Supplied records
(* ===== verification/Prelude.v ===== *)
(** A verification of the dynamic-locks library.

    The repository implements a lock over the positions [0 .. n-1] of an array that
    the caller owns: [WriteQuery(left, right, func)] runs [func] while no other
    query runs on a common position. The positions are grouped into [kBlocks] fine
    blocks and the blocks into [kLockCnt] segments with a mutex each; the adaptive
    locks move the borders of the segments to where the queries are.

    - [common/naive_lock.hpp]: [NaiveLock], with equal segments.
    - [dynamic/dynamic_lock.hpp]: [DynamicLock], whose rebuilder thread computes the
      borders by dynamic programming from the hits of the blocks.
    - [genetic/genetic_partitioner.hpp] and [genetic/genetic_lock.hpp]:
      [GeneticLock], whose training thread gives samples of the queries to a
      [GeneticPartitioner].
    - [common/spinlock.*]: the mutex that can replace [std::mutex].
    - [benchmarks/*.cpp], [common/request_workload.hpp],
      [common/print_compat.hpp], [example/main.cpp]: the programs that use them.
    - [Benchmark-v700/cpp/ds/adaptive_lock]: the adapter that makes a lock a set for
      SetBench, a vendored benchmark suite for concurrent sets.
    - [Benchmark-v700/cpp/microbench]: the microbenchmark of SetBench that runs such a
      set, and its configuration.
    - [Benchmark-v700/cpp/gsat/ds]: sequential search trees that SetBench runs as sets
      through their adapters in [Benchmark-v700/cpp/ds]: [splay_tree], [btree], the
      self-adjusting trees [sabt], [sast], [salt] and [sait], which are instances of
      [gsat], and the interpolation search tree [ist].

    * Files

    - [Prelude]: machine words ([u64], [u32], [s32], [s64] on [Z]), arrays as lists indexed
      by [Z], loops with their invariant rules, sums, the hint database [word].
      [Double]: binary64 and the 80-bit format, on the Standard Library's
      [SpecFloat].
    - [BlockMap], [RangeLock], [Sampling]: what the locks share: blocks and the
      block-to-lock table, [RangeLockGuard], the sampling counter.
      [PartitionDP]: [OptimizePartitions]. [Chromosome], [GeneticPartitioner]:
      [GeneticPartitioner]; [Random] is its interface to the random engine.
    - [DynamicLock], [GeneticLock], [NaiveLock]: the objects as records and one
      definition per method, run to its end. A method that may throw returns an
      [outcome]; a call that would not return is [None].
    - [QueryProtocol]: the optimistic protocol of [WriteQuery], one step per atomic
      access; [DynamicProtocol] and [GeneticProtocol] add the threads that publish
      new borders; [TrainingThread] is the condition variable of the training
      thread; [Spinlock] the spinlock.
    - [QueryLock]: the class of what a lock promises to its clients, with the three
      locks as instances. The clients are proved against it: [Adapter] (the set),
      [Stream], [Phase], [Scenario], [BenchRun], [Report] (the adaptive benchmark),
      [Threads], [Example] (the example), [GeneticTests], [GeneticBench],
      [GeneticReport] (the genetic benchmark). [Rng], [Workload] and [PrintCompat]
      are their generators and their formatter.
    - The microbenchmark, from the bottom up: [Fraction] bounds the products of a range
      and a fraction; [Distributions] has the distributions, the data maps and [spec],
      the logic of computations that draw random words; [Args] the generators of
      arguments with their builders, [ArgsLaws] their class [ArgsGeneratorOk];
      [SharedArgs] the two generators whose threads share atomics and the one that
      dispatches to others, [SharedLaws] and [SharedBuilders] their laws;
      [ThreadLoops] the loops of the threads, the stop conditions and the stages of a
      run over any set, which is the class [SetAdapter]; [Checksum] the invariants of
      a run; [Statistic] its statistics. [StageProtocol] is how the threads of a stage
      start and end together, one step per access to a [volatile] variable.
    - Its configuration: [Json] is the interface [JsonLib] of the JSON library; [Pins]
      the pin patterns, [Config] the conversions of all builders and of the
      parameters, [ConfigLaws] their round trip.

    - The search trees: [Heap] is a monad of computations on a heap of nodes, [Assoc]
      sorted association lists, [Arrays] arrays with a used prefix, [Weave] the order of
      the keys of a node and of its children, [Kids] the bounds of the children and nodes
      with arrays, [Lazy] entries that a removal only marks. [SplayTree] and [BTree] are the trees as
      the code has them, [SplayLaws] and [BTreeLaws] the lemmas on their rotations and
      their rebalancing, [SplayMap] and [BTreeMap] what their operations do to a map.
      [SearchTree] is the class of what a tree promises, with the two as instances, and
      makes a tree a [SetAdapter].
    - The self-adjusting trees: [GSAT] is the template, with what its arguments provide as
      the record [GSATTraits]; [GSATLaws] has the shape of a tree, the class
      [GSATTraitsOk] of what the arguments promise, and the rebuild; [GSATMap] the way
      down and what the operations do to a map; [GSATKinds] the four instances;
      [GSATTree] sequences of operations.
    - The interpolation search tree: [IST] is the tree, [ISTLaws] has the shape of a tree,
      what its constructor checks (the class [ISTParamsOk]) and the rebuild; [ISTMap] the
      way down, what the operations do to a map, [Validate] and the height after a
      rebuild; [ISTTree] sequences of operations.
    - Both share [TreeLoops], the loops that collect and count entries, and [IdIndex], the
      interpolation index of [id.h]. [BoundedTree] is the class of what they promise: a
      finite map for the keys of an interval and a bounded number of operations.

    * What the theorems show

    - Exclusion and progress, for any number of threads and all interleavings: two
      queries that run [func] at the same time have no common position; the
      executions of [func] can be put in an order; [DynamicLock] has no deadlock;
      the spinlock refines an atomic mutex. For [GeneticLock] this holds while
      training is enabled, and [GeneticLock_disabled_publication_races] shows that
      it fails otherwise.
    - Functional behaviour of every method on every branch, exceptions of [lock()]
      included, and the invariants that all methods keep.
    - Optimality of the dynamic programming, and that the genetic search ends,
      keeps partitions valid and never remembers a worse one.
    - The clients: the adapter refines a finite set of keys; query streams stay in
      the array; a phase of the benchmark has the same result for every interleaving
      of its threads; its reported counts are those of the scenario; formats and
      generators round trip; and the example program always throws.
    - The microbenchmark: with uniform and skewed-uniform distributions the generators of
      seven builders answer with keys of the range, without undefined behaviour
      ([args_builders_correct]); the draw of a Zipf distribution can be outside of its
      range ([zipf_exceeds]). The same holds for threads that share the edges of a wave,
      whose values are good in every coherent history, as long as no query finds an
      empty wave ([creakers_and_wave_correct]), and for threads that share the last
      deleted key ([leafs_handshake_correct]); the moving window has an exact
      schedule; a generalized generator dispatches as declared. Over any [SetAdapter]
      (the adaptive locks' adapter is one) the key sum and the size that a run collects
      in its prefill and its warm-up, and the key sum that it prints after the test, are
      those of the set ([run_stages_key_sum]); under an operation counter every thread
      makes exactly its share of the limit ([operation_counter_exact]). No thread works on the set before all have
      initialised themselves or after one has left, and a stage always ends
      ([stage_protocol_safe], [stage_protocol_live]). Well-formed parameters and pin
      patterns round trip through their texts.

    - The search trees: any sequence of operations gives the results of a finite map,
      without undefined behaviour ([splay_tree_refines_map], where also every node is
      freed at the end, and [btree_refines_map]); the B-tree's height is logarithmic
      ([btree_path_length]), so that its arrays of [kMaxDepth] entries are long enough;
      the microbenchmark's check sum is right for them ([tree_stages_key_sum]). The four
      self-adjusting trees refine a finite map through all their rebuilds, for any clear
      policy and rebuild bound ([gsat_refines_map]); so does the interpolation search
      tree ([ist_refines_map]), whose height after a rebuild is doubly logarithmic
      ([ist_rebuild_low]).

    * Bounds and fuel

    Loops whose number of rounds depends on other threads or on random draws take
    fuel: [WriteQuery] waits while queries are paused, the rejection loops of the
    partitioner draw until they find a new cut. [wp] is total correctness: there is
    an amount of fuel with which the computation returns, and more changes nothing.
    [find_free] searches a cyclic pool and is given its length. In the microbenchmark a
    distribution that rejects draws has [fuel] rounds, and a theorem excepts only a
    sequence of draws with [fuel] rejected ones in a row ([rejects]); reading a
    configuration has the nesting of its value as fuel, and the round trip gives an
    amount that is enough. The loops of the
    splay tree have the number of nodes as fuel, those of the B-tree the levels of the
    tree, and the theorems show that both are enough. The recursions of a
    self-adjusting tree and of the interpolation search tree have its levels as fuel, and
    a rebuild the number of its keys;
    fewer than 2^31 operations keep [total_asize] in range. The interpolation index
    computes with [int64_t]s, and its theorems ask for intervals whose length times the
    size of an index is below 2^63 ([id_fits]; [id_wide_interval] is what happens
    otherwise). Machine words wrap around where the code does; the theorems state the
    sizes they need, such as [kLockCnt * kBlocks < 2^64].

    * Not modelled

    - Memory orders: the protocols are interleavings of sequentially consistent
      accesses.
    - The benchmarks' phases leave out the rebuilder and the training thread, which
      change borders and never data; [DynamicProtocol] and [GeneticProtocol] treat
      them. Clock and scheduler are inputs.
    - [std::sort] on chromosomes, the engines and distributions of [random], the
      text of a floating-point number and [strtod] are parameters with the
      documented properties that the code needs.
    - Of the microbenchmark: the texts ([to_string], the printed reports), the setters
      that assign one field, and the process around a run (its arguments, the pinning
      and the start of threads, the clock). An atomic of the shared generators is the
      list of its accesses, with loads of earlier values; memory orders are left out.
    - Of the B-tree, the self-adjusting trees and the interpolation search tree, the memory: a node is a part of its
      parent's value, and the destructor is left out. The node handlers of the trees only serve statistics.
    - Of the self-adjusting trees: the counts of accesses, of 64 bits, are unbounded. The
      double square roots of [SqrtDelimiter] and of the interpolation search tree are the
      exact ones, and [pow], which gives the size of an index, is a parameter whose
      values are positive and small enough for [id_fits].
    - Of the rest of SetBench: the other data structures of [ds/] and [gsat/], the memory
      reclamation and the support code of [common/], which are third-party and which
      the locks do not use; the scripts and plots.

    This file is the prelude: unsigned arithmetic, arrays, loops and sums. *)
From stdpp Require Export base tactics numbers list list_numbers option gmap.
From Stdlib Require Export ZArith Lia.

What is being asked
Begin with the line that has "the pin patterns, [Config]" in the listing above and end after the line that has "with arrays, [Lazy]"; output those lines exactly.

Reply
      the pin patterns, [Config] the conversions of all builders and of the
      parameters, [ConfigLaws] their round trip.

    - The search trees: [Heap] is a monad of computations on a heap of nodes, [Assoc]
      sorted association lists, [Arrays] arrays with a used prefix, [Weave] the order of
      the keys of a node and of its children, [Kids] the bounds of the children and nodes
      with arrays, [Lazy] entries that a removal only marks. [SplayTree] and [BTree] are the trees as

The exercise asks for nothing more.